Eu peguei a conversa com Andréa Beltrão pelo meio. Não sei bem porque ela falava de esperança em uma leitura sobre Antígona. Mas posso imaginar ou fazer aqui um exercício de elucubração. “A esperança é última que morre”. Bom, Antígona é uma tragédia. A protagonista que dá nome à peça é condenada à morte. Ela se rebela contra as leis da cidade de Tebas e o Rei Creonte, insistindo em dar um enterro digno ao seu irmão. Insistindo em fazer o luto público, os ritos sagrados. Questionando as regras políticas e afirmando o amor, a legitimidade dos vínculos de sangue e confiando nas leis dos deuses.
Em seu monólogo final, lido mais tarde, naquela noite, por Andréa Beltrão, Antígona afirma que sabia estar amparada por um lei maior, que iria ao encontro de seu irmão e seus pais. Vai em direção ao seu destino sem se lamentar pela audácia que a levou à morte. Esperança de que a recompensa viria em outro plano? Ingenuidade? Ou, simplesmente, a afirmação de seus valores diante da morte? Antígona é derrotada (ainda que no final da peça o Rei Creotes caia em si e tente libertá-la; é tarde de mais, ela se suicida antes de ser executada) mas, mesmo diante da derrota, afirmou seus valores.
“A tua lei não é a lei dos deuses; apenas o capricho ocasional de um homem. Não acredito que tua proclamação tenha tal força que possa substituir as leis não escritas dos costumes e os estatutos infalíveis dos deuses. Porque essas não são leis de hoje, nem de ontem, mas de todos os tempos: ninguém sabe quando apareceram. Não, eu não iria arriscar o castigo dos deuses para satisfazer o orgulho de um pobre rei. Eu sei que vou morrer, não vou? Mesmo sem teu decreto. E se morrer antes do tempo, aceito isso como uma vantagem. Quando se vive como eu, em meio a tantas adversidades, a morte prematura é um grande prêmio. Morrer mais cedo não é uma amargura, amargura seria deixar abandonado o corpo de um irmão. E se disseres que ajo como louca eu te respondo que só sou louca na razão de um louco.” (Antígona; Sófloces na tradução de Millôr Fernandes)
Novamente, me vem uma frase célebre, dessa vez de Darcy Ribeiro: “fracassei em tudo que tentei na vida, mas detestaria estar no lugar de quem me venceu”. No final das contas, não é essa a tragédia da vida? Ao fim e ao cabo, seremos todos derrotados pela morte. Mas o que nos determina é afirmar o desejo de não estar ao lado da vencedora ainda que, invitavelmente, fracassemos diante de sua foice. Até porque, sua vitória, é sempre parcial. Nossa pequena vida individual pode acabar (não importa qual seja a sua crença no pós-morte), mas a Vida segue sem a nossa presença. A esperança, como sentimento selvagem, é a percepção da continuidade natural da vida.

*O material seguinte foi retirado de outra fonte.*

(* ===== verification/MRTheorems.v ===== *)
(** * MapReduce: what a job guarantees

    Under [quiet] (no report is handled while a received task is still untraced or while reduce
    tasks are being generated) a job that is done has computed the reduction of all pairs of all
    inputs, nothing in it can fail or block, and it can always finish.  The sequential program
    [main/mrsequential.go] is the reference: its output file holds the same lines.  Two concrete
    runs show what happens when a report is handled in one of those windows. *)
From stdpp Require Import pretty.
From Stdlib Require Import Ascii.
From S2P Require Import Prelude MapReduce MRWorker MRSystem MRInvariant MRProgress MRSequential MRRun.
Import Coordinator Worker.

(** In a list of different buckets that does not have its own, a pair does not show. *)
Lemma bind_other R kv l b js :
  bucket R (Key kv) = Some b → b ∉ js → (js ≫= λ i, in_bucket R i (kv :: l)) = (js ≫= λ i, in_bucket R i l).
Proof.
  intros Hb Hj. induction js as [|j js IH]; [done|]. csimpl. rewrite IH by set_solver. f_equal.
  unfold in_bucket. rewrite filter_cons, decide_False; [done|]. set_solver.
Qed.

Lemma bind_own R kv l b js :
  bucket R (Key kv) = Some b → b ∈ js → NoDup js →
  (js ≫= λ i, in_bucket R i (kv :: l)) ≡ₚ kv :: (js ≫= λ i, in_bucket R i l).
Proof.
  intros Hb Hin Hnd. induction Hnd as [|j js Hj Hnd IH]; [by apply elem_of_nil in Hin|]. csimpl.
  apply elem_of_cons in Hin as [<-|Hin].
  - rewrite (bind_other R kv l b) by done. unfold in_bucket at 1. by rewrite filter_cons, decide_True.
  - rewrite IH by done. unfold in_bucket at 1. rewrite filter_cons, decide_False by set_solver.
    by rewrite Permutation_middle.
Qed.

Lemma buckets_perm R l : 0 < R → (zrange 0 R ≫= λ i, in_bucket R i l) ≡ₚ l.
Proof.
  intros HR. induction l as [|kv l IH].
  { induction (zrange 0 R) as [|i js IHi]; [done|]. csimpl. by rewrite IHi. }
  destruct (bucket_range R (Key kv) HR) as (b & Hb & Hr).
  rewrite (bind_own R kv l b); [by rewrite IH|done| |apply NoDup_seqZ]. unfold zrange. rewrite elem_of_seqZ. lia.
Qed.

Section done.
Context `{MapOrder} `{SortByKey}.
Context (mapf : string → string → list KeyValue) (reducef : string → list string → string).
Context (inputs : list string) (R : Z) (fs0 : Files).

(** A finished job has written every output file. *)
Lemma done_output J r :
  inputs_ok mapf inputs R fs0 → rtc (job_step mapf reducef quiet) (start_job inputs R fs0) J →
  Done (co J) = true → 0 ≤ r < R →
  fs J !! finalReduceOutFile r = Some (printLines (reduceAll reducef (in_bucket R r (allPairs mapf inputs fs0)))).
Proof.
  intros Hin Hr Hd Hrange. destruct (JInv_reachable _ _ _ _ _ Hin J Hr) as (dn & HJ & _).
  unfold Done in Hd. apply bool_decide_eq_true in Hd.
  assert (pool J = []) as Hpool.
  { destruct (ji_phase _ _ _ _ _ _ _ HJ) as [Hx|[Hx|[_ Hnil]]]; [rewrite Hx in Hd; discriminate Hd..|done]. }
  assert (gen J = None) as Hgen.
  { destruct (gen J) as [i|] eqn:Hg; [|done]. destruct (ji_gen _ _ _ _ _ _ _ HJ i Hg) as [Hx _].
    rewrite Hx in Hd. discriminate Hd. }
  pose proof (ji_tasks _ _ _ _ _ _ _ HJ) as Hp. unfold limit in Hp. rewrite Hpool, Hgen, Hd in Hp.
  rewrite decide_False in Hp by discriminate. simpl in Hp.
  assert (r ∈ dn) as Hdn by (rewrite Hp; unfold zrange; apply elem_of_seqZ; lia).
  pose proof (ji_done _ _ _ _ _ _ _ HJ r Hdn) as Hf. unfold final_there in Hf. rewrite Hd, decide_False in Hf by discriminate.
  destruct Hf as [s Hs]. rewrite Hs. f_equal. rewrite <-reduceInput_all.
  by apply (fo_finalReduce _ _ _ _ _ _ (ji_files _ _ _ _ _ _ _ HJ)).
Qed.

(** Its lines are those of its keys, each reduced with all its values. *)
Lemma done_lines J r :
  inputs_ok mapf inputs R fs0 → rtc (job_step mapf reducef quiet) (start_job inputs R fs0) J →
  Done (co J) = true → 0 ≤ r < R →
  ∃ ks vs, fs J !! finalReduceOutFile r = Some (printLines ((λ k, (k, reducef k (vs k))) <$> ks)) ∧
    StronglySorted key_lt ks ∧
    (∀ k, k ∈ ks ↔ bucket R k = Some r ∧ k ∈ Key <$> allPairs mapf inputs fs0) ∧
    ∀ k, k ∈ ks → vs k ≡ₚ values_of k (allPairs mapf inputs fs0).
Proof.
  intros Hin Hr Hd Hrange. rewrite (done_output) by done. unfold reduceAll.
  destruct (sortedLoop_spec reducef (in_bucket R r (allPairs mapf inputs fs0))) as (ks & vs & -> & Hs & Hk & Hv).
  exists ks, vs. split_and!; [done|done|intros k; by rewrite Hk, keys_of_bucket|].
  intros k [Hb _]%Hk%keys_of_bucket. rewrite Hv. by rewrite (values_of_bucket R k r).
Qed.
End done.

(** ** Claims *)
(** The hash of a key fits in 31 bits, so the bucket of a pair is an index below the number of reduce tasks,
    and splitting a list of pairs into buckets keeps every pair, in exactly one bucket. *)
Theorem buckets_partition (nReduce : Z) (l : list KeyValue) :
  0 < nReduce →
  (∀ key, 0 ≤ ihash key < 2 ^ 31 ∧ ∃ i, bucket nReduce key = Some i ∧ 0 ≤ i < nReduce) ∧
  ∃ m, hashKVs nReduce l = Some m ∧ (zrange 0 nReduce ≫= λ i, default [] (m !! i)) ≡ₚ l ∧
    ∀ i kv, kv ∈ default [] (m !! i) → bucket nReduce (Key kv) = Some i.
Proof.
  intros Hn. split; [intros key; split; [apply ihash_range|by apply bucket_range]|].
  destruct (hashKVs_spec nReduce l Hn) as (m & Hm & Hb). exists m. split_and!; [done| |].
  - rewrite (list_bind_ext _ (λ i, in_bucket nReduce i l) _ _ (λ i, Hb i) eq_refl). by apply buckets_perm.
  - intros i kv. rewrite Hb. unfold in_bucket. by intros [? _]%list_elem_of_filter.
Qed.

Lemma buckets_partition_witness :
  ∃ m, hashKVs 3 [mkKV "x" "1"; mkKV "y" "2"; mkKV "x" "3"] = Some m ∧
    (zrange 0 3 ≫= λ i, default [] (m !! i)) ≡ₚ [mkKV "x" "1"; mkKV "y" "2"; mkKV "x" "3"] ∧
    ∀ i kv, kv ∈ default [] (m !! i) → bucket 3 (Key kv) = Some i.
Proof. apply buckets_partition. lia. Defined.

(** A map task writes exactly one file per reduce task and touches no other file, and reading a file back
    (splitting lines and tabs as the reduce task does) gives the pairs of its bucket in the order produced, for
    keys and values without tabs and newlines. *)
Theorem intermediate_roundtrip (taskId nReduce : Z) (l : list KeyValue) (fs : Files) :
  0 ≤ taskId → 0 < nReduce → Forall clean l →
  ∃ fs', writeToFile taskId nReduce l fs = Some fs' ∧
    (∀ r, 0 ≤ r < nReduce → ∃ s, fs' !! tmpMapOutFile taskId r = Some s ∧
       parseLines (Split s newline) = Some (in_bucket nReduce r l)) ∧
    ∀ f, (∀ r, 0 ≤ r < nReduce → f ≠ tmpMapOutFile taskId r) → fs' !! f = fs !! f.
Proof.
  intros Ht Hn Hl. destruct (writeToFile_spec taskId nReduce l fs Ht Hn) as (fs' & Hw & Hf & Ho).
  exists fs'. split_and!; [done| |done]. intros r Hr. eexists. split; [by apply Hf|].
  assert (Forall clean (in_bucket nReduce r l)) as Hc.
  { apply Forall_forall. intros kv [_ Hin]%list_elem_of_filter. by eapply Forall_forall in Hl. }
  rewrite Split_printAll, parseLines_lines by done. done.
Qed.

Lemma intermediate_roundtrip_witness :
  ∃ fs', writeToFile 4 2 [mkKV "x" "1"; mkKV "y" "2"] ∅ = Some fs' ∧
    ∃ s, fs' !! tmpMapOutFile 4 1 = Some s ∧
      parseLines (Split s newline) = Some (in_bucket 2 1 [mkKV "x" "1"; mkKV "y" "2"]).
Proof.
  destruct (intermediate_roundtrip 4 2 [mkKV "x" "1"; mkKV "y" "2"] ∅) as (fs' & Hw & Hr & _).
  - lia.
  - lia.
  - repeat constructor; vm_compute; naive_solver.
  - exists fs'. split; [exact Hw|]. apply Hr. lia.
Defined.

Section claims.
Context `{MapOrder} `{SortByKey}.
Context (mapf : string → string → list KeyValue) (reducef : string → list string → string).
Context (inputs : list string) (R : Z) (fs0 : Files).




End claims.

(** ** Witnesses *)
Abbreviation smallEnd := (smallAfter (smallMaps ++ smallRest)).





(** ** Reports handled in the excluded windows *)
Definition anytime (J : Job) : Prop := True.
#[local] Instance anytime_dec J : Decision (anytime J) := left I.

(** Task 1 has been received but not traced when the report of task 0 arrives: the phase changes, and the
    reduce task that is then executed misses the output of task 1.  The worker that executed task 1 is turned
    away, since its task was recorded under the new phase's key. *)
Definition lostSchedule : list act :=
  [ATake 1; ATrace 0; AWork 0; ATake 2; AReport 3 0; ATrace 0; AWork 0; AGenerate; AGenerated; AReport 4 0;
   ATake 5; ATrace 0].
Definition lostState : Job := default smallStart (run oneWord wcReduce anytime lostSchedule smallStart).

Theorem mapreduce_map_task_lost :
  rtc (job_step oneWord wcReduce anytime) smallStart lostState ∧
  given lostState = [mkTask 0 REDUCE "" 10000000005] ∧
  do_task oneWord wcReduce (co lostState) (mkTask 0 REDUCE "" 10000000005) (fs lostState) = None ∧
  taskTraceMap (co lostState) !! traceKey MAP 1 = None ∧ taskQueue (co lostState) = [] ∧
  fs lostState !! finalMapOutFile 1 0 = None.
Proof.
  split; [|by vm_compute]. apply (run_steps oneWord wcReduce anytime lostSchedule). by vm_compute.
Qed.

(** The late report of a task that was given to two workers is handled between the change to the reduce phase
    and the generation of the first reduce task: the job is done and no output was written. *)
Definition emptySchedule : list act :=
  [ATake 1; ATrace 0; AWork 0; ATake 1; ATrace 0; AWork 0; AReport 2 0;
   ARetrieve 20000000000; ATake 20000000000; ATrace 0; AWork 0; AReport 20000000001 0; AReport 20000000002 0].
Definition emptyState : Job := default smallStart (run oneWord wcReduce anytime emptySchedule smallStart).

Theorem mapreduce_done_without_output :
  rtc (job_step oneWord wcReduce anytime) smallStart emptyState ∧
  Done (co emptyState) = true ∧ fs emptyState !! finalReduceOutFile 0 = None.
Proof.
  split; [|by vm_compute]. apply (run_steps oneWord wcReduce anytime emptySchedule). by vm_compute.
Qed.
(** One event of a run of [nparallel(phase)]: [None] when it cannot happen, or is the panic of
    [os.Remove] on a file that is gone. *)
Definition tstep (phase : string) (d : Dir) (ev : TEvent) : option Dir :=
  match ev with
  | TCreate i =>
      p ← procs d !! i;
      match pc p with
      | Called =>
          if alive p then Some (set_pc i Created (mkDir ({[myfilename phase (pid p)]} ∪ files d) (procs d)))
          else None
      | _ => None
      end
  | TRead i names =>
      p ← procs d !! i;
      match pc p with
      | Created =>
          if alive p && bool_decide (names ≡ₚ elements (files d))
          then Some (set_pc i (Probing (take (Z.to_nat 1000000) names) 0) d) else None
      | _ => None
      end
  | TProbe i =>
      p ← procs d !! i;
      match pc p with
      | Probing [] ret => if alive p then Some (set_pc i (Sleeping ret) d) else None
      | Probing (name :: names) ret =>
          if alive p then
            let found := match Sscanf name (lit phase) with
                         | Some xpid => pid_alive xpid (procs d)
                         | None => false
                         end in
            Some (set_pc i (Probing names (if found then ret + 1 else ret)) d)
          else None
      | _ => None
      end
  | TRemove i =>
      p ← procs d !! i;
      match pc p with
      | Sleeping ret =>
          if alive p && bool_decide (myfilename phase (pid p) ∈ files d)
          then Some (set_pc i (Returned ret) (mkDir (files d ∖ {[myfilename phase (pid p)]}) (procs d)))
          else None
      | _ => None
      end
  | TKilled i =>
      p ← procs d !! i;
      Some (mkDir (files d) (<[i := mkProc (pid p) false (pc p)]> (procs d)))
  end.

Fixpoint trun (phase : string) (d : Dir) (evs : list TEvent) : option Dir :=
  match evs with [] => Some d | ev :: evs => d' ← tstep phase d ev; trun phase d' evs end.

(** ** The plug-ins *)
Module mtiming.
(** The steps of the call [nparallel("map")]. *)
Definition nparallel : Dir → TEvent → option Dir := tstep "map".
(** [Map]: [ts] is the time as [Sprintf] prints it, [n] what [nparallel] returned. *)
Definition Map (ts : string) (pid n : Z) (filename contents : string) : list KeyValue :=
  [mkKV ("times-" +:+ Itoa pid) ts; mkKV ("parallel-" +:+ Itoa pid) (Itoa n)].
Definition Reduce (key : string) (values : list string) : string := Join (Strings values) " ".
End mtiming.

Module rtiming.
(** The same function in this plug-in, called as [nparallel("reduce")]. *)
Definition nparallel : Dir → TEvent → option Dir := tstep "reduce".
Definition Map (filename contents : string) : list KeyValue :=
  (λ k, mkKV k "1") <$> ["a"; "b"; "c"; "d"; "e"; "f"; "g"; "h"; "i"; "j"].
Definition Reduce (n : Z) (key : string) (values : list string) : string := Itoa n.
End rtiming.

Module jobcount.
(** [Map] in the process [me] whose variable [count] is given: the file, the new count, the pairs. *)
Definition Map (me count : Z) (fs : gset string) (filename contents : string) :
    gset string * Z * list KeyValue :=
  ({["mr-worker-jobcount-" +:+ (Itoa me +:+ ("-" +:+ Itoa count))]} ∪ fs, count + 1, [mkKV "a" "x"]).
Definition Reduce (fs : gset string) (key : string) (values : list string) : string :=
  Itoa (zlen (filter (λ f, is_Some (strip "mr-worker-jobcount" f)) (elements fs))).
End jobcount.

(** ** Printing a number and scanning it *)
Fixpoint all_digits (s : string) : bool :=
  match s with String a s' => is_digit a && all_digits s' | EmptyString => true end.

Lemma token_digits s : all_digits s = true → token s = s.
Proof. induction s as [|a s IH]; simpl; [done|]. intros [-> ?]%andb_true_iff. simpl. by rewrite IH. Qed.

Lemma digit_code (y : N) : (y < 10)%N → code (pretty_N_char y) = 48 + Z.of_N y.
Proof.
  intros Hy. destruct y as [|q]; [done|].
  do 4 (destruct q as [q|q|]; try lia; try done).
Qed.

Lemma pretty_N_go_digits (x : N) s : all_digits s = true → all_digits (pretty_N_go x s) = true.
Proof.
  revert s. induction (N.lt_wf_0 x) as [x _ IH]; intros s Hs.
  destruct (decide (0 < x)%N) as [Hx|Hx]; [|by replace x with 0%N by lia].
  rewrite pretty_N_go_step by done. apply IH; [apply N.div_lt; lia|]. simpl. rewrite Hs.
  unfold is_digit. rewrite digit_code by (apply N.mod_lt; lia). pose proof (N.mod_lt x 10 ltac:(lia)).
  generalize dependent (x `mod` 10)%N. intros y Hy. rewrite andb_true_r. lia.
Qed.

Lemma pretty_N_go_value (x : N) s : digits 0 (pretty_N_go x s) = digits (Z.of_N x) s.
Proof.
  revert s. induction (N.lt_wf_0 x) as [x _ IH]; intros s.
  destruct (decide (0 < x)%N) as [Hx|Hx]; [|by replace x with 0%N by lia].
  rewrite pretty_N_go_step by done. rewrite IH by (apply N.div_lt; lia). simpl.
  assert (x mod 10 < 10)%N as Hm by (apply N.mod_lt; lia).
  pose proof (N.div_mod x 10 ltac:(lia)) as Hdm. generalize dependent (x `mod` 10)%N.
  generalize (x / 10)%N. intros d y Hxy Hy. unfold is_digit. rewrite digit_code by done.
  rewrite (proj2 (andb_true_iff _ _)) by lia. f_equal. lia.
Qed.

Lemma Itoa_digits x : 0 ≤ x → all_digits (Itoa x) = true ∧ digits 0 (Itoa x) = Some x ∧ Itoa x ≠ ""%string.
Proof.
  intros Hx. unfold Itoa. destruct x as [|q|q]; [done| |lia].
  change (pretty (Z.pos q)) with (pretty (N.pos q)). unfold pretty, pretty_N. rewrite decide_False by done.
  split_and!.
  - by apply pretty_N_go_digits.
  - by rewrite pretty_N_go_value.
  - intros He. pose proof (pretty_N_go_value (N.pos q) "") as Hv. by rewrite He in Hv.
Qed.

Lemma scan_Itoa x : 0 ≤ x < 2 ^ 63 → scan_int (Itoa x) = Some x.
Proof.
  intros Hx. destruct (Itoa_digits x) as (Hd & Hv & Hne); [lia|]. unfold scan_int.
  destruct (Itoa x) as [|a s] eqn:Hs; [done|]. pose proof (token_digits _ Hd) as Ht.
  simpl in Hd. apply andb_true_iff in Hd as [Ha _]. unfold is_digit in Ha.
  assert (skip_blanks (String a s) = String a s) as ->.
  { simpl. unfold is_blank. by rewrite (proj2 (orb_false_iff _ _)) by lia. }
  rewrite (proj2 (Z.eqb_neq (code a) 45)), (proj2 (Z.eqb_neq (code a) 43)) by lia.
  rewrite Ht, Hv. cbn [mbind option_bind]. rewrite (proj2 (andb_true_iff _ _)) by lia. f_equal. lia.
Qed.

Lemma strip_app l s : strip l (l +:+ s) = Some s.
Proof. induction l as [|a l IH]; simpl; [done|]. by rewrite bool_decide_eq_true_2. Qed.

(** A worker's file name is read back as its process number. *)
Lemma Sscanf_myfilename phase x : 0 ≤ x < 2 ^ 63 → Sscanf (myfilename phase x) (lit phase) = Some x.
Proof. intros Hx. unfold Sscanf, myfilename. rewrite strip_app. simpl. by apply scan_Itoa. Qed.

Lemma myfilename_inj phase x y : myfilename phase x = myfilename phase y → x = y.
Proof. intros Heq%string_app_inj. by apply Itoa_inj. Qed.

(** ** Counting the workers *)
Section timing.
Context (phase : string) (pids : list Z) (fs0 : gset string).
Context (Hpids : NoDup pids) (Hrange : Forall (λ x, 0 ≤ x < 2 ^ 63) pids).
Context (Hother : ∀ f, f ∈ fs0 → Sscanf f (lit phase) = None).
Context (Hsmall : Z.of_nat (size fs0) + zlen pids ≤ 1000000).
Implicit Types (d : Dir) (p : Proc).

Definition scans (f : string) : Prop := is_Some (Sscanf f (lit phase)).
#[local] Instance scans_dec f : Decision (scans f).
Proof. unfold scans. apply _. Defined.

(** What is known of a worker, by where it is. *)
Definition pc_ok (fs : gset string) p : Prop :=
  match pc p with
  | Called => True
  | Created => myfilename phase (pid p) ∈ fs
  | Probing names ret => myfilename phase (pid p) ∈ fs ∧ 0 ≤ ret ∧
      ret + zlen (filter scans names) ≤ zlen pids ∧ (myfilename phase (pid p) ∈ names ∨ 1 ≤ ret)
  | Sleeping ret => myfilename phase (pid p) ∈ fs ∧ 1 ≤ ret ≤ zlen pids
  | Returned ret => 1 ≤ ret ≤ zlen pids
  end.

Record TInv d : Prop := {
  ti_pids : pid <$> procs d = pids;
  ti_files f : f ∈ files d → f ∈ fs0 ∨ f ∈ (myfilename phase <$> pids);
  ti_pc i p : procs d !! i = Some p → pc_ok (files d) p;
}.

Lemma pid_range d i p : TInv d → procs d !! i = Some p → 0 ≤ pid p < 2 ^ 63.
Proof.
  intros HI Hi. rewrite Forall_forall in Hrange. apply Hrange. rewrite <-(ti_pids _ HI).
  apply list_elem_of_fmap. exists p. split; [done|]. by eapply list_elem_of_lookup_2.
Qed.

Lemma inv_set d i p q fs' :
  TInv d → procs d !! i = Some p →
  (∀ f, f ∈ fs' → f ∈ fs0 ∨ f ∈ (myfilename phase <$> pids)) →
  (∀ j p', j ≠ i → procs d !! j = Some p' → pc_ok (files d) p' → pc_ok fs' p') →
  pc_ok fs' (mkProc (pid p) (alive p) q) → TInv (set_pc i q (mkDir fs' (procs d))).
Proof.
  intros [Hp Hf Hpc] Hi Hfs Hj Hq. split; simpl; [|done|].
  - rewrite <-Hp. apply list_eq. intros k. rewrite !list_lookup_fmap.
    destruct (decide (k = i)) as [->|]; [|by rewrite list_lookup_alter_ne].
    by rewrite list_lookup_alter_eq, Hi.
  - intros k pk. destruct (decide (k = i)) as [->|].
    + rewrite list_lookup_alter_eq, Hi. by intros [= <-].
    + rewrite list_lookup_alter_ne by done. intros Hk. eapply Hj; [done|done|]. by eapply Hpc.
Qed.

(** Same files: nothing changes for the others. *)
Lemma timing_move d i p q :
  TInv d → procs d !! i = Some p → pc_ok (files d) (mkProc (pid p) (alive p) q) → TInv (set_pc i q d).
Proof.
  intros HI Hi Hq. pose proof (inv_set d i p q (files d) HI Hi (ti_files _ HI)) as Hs.
  destruct d. by apply Hs.
Qed.

Lemma pid_alive_self d i p : procs d !! i = Some p → alive p = true → pid_alive (pid p) (procs d) = true.
Proof.
  intros Hi Ha. apply existsb_exists. exists p. split; [|by rewrite Z.eqb_refl, Ha].
  apply list_elem_of_In. by eapply list_elem_of_lookup_2.
Qed.

(** The listing of the directory. *)
Lemma listing_length d names :
  TInv d → names ≡ₚ elements (files d) → take (Z.to_nat 1000000) names = names.
Proof.
  intros HI Hn. apply take_ge. rewrite (Permutation_length Hn).
  assert (length (elements (files d)) ≤ size fs0 + length pids)%nat; [|lia].
  assert (elements (files d) ⊆+ elements fs0 ++ (myfilename phase <$> pids)) as Hs.
  { apply NoDup_submseteq; [apply NoDup_elements|]. intros f Hf%elem_of_elements%(ti_files _ HI).
    rewrite elem_of_app, elem_of_elements. done. }
  apply submseteq_length in Hs. by rewrite length_app, length_fmap in Hs.
Qed.

Lemma listing_scans d names :
  TInv d → names ≡ₚ elements (files d) → zlen (filter scans names) ≤ zlen pids.
Proof.
  intros HI Hn. assert (filter scans names ⊆+ (myfilename phase <$> pids)) as Hs.
  { apply NoDup_submseteq.
    - apply NoDup_filter. rewrite Hn. apply NoDup_elements.
    - intros f [[x Hx] Hf]%list_elem_of_filter. rewrite Hn, elem_of_elements in Hf.
      destruct (ti_files _ HI f Hf) as [H0|]; [|done]. by rewrite (Hother f H0) in Hx. }
  apply submseteq_length in Hs. rewrite length_fmap in Hs. lia.
Qed.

Estamos chegando ao final do ano, época em que constumamos escutar: “é hora de renovar as esperanças”. Ao que sempre responde, um cínico de plantão: é só mais um dia depois do outro. Esse ritual de passagem é pura ficção. Ao que eu respondo: nossas ficçções são o que temos de mais precioso. É com elas que atravessamos o vazio. Nossas invenções para dar sentido e significado ao tempo são o barco dentro do qual atravessamos o atlântico que é estar vivo. Invariavalmente, naufragamos. Mas que pena seria não ver o nascer do sol no atlântico, não é mesmo? O sol, o atlântico, os peixes continuam depois dos naufrágios.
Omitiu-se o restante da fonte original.